Кравченко подошел к стулу, тяжело опустился на него.
— Ты любишь?
— Славку?
— Нет, его?
Она стоит безвольная, с опущенными руками, и красивые ресницы ее вздрагивают.
— Это было давно, Борис...
И он порывисто встает. Тень досады, возмущения пробегает по его лицу, и он кричит:
— Он предатель! Он генеральский сын! Это презренный, никудышный человек, он десятки раз выскальзывал из моих рук, но теперь... Тасик! Его не расстреляли, и в том моя боль, Тасик. Я встречался с ним сегодня, здесь... он артист. Ты любишь его?
Кравченко пошатнулся. Тася бросается к нему, чтобы поддержать, но, тяжелый и большой, он падает на пол. Болезнь одолела его.
***
Проснулся Юткевич в тревоге, сердце во сне сжалось, будто он безудержно летит в какую-то бездну. С трудом открыл глаза. Тотчас наткнулся на свое отражение в зеркальной дверце шкафа. Его ужаснула бледность лица, по которому можно было сразу понять, какой тяжкой и беспокойной была для него нынешняя ночь.

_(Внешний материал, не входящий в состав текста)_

Lemma flood_zero_excess_boundary_witness :
  let self := FloodSim.init test_config in
  (5 <= FloodSim.infiltration_rate self
        + FloodSim.drainage_capacity self)%Q /\
  (FloodSim.total_excess self 5 1 == 0)%Q /\
  FloodSim.max_depth self 5 1 = 0%Q /\
  FloodSim.flooded_area_pct self 5 1 = 0%Q /\
  FloodSim.assess_flood_risk self (FloodSim.max_depth self 5 1)
    = FloodSim.MINIMALNE /\
  FloodSim.risk_level
    (FloodSim.metrics
       (fst (FloodSim.simulate_scenario self 5 1 "Lekki deszcz" true
               lcg_world)))
    = FloodSim.MINIMALNE.
Proof.
  intros self.
  assert (H : (5 <= FloodSim.infiltration_rate self
                    + FloodSim.drainage_capacity self)%Q)
    by (unfold Qle; simpl; lia).
  destruct (flood_zero_excess_boundary test_config 5 1 H)
    as (A & B & C & D & _ & E).
  destruct (E lcg_runtime lcg_world "Lekki deszcz"%string true)
    as (_ & _ & F & _).
  exact (conj H (conj A (conj B (conj C (conj D F))))).
Defined.

(** Claim C4, as stated, fails for a negative duration: from 48 to
    58 mm/h over -1 h the total excess falls from 0 to -7.5 mm. *)
Lemma flood_monotone_rainfall_counterexample :
  let self := FloodSim.init test_config in
  (48 <= 58)%Q /\
  ~ (FloodSim.total_excess self 48 (-1)
     <= FloodSim.total_excess self 58 (-1))%Q.
Proof.
  split; [unfold Qle; simpl; lia |].
  vm_compute. intros H; apply H; reflexivity.
Qed.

Юткевич поднялся на ноги, и тело его качнулось в сторону так, что потребовалось немалое усилие, чтобы устоять. Часы показывали половину второго. Солнце сплошным потоком лилось в окна, наполняя комнату радостным светом. Юткевич прислушался к тишине, потом, осторожно открыв дверь, прошел в соседнюю комнату, в ней увидел накрытый к завтраку стол и на нем ворох газет. Эльги тут не было. Юткевич набросился на еду, но почувствовал приступ тошноты. Он потянулся за газетой, но вдруг испытал новый прилив страха, и стон вырвался из его груди. В голове болью отозвался вопрос: не поздно ли? И превозмогая ощущение животного страха, он захотел взглянуть в лицо беспощадности: развернул газету, пробежал от начала до конца и, кроме репортерского отчета о вчерашнем их концерте, ничего особенного в ней не встретил. То же самое было и в других газетах. Мало-помалу ощущение страха спадало, тревога слабела, и вместо нее возникало странное любопытство, смешанное с надеждой,— а вдруг пронесет? И человек извлек из памяти все самые трудные и решительные случаи своей жизни: как он бежал от смерти и бежал, фактически, множество раз; смерть настигала его и готова была одолеть в этом состязании; однако он обгонял ее, прилагая нечеловеческие усилия, позволял себе даже издеваться над ее потугами... И, оценив все эти решительные повороты своего единоборства со смертью, понял человек, что же именно «проносило» его. «Пронесет», даст бог, и на этот раз. Но тут, и он отчетливо осознал это, немного иная ситуация: если прежде, в запутанные дни гражданской войны, можно было рассчитывать на то, что Кравченко, например, не успеет предпринять что-нибудь, что от него можно успеть скрыться, то разве теперь скроешься, разве убежишь?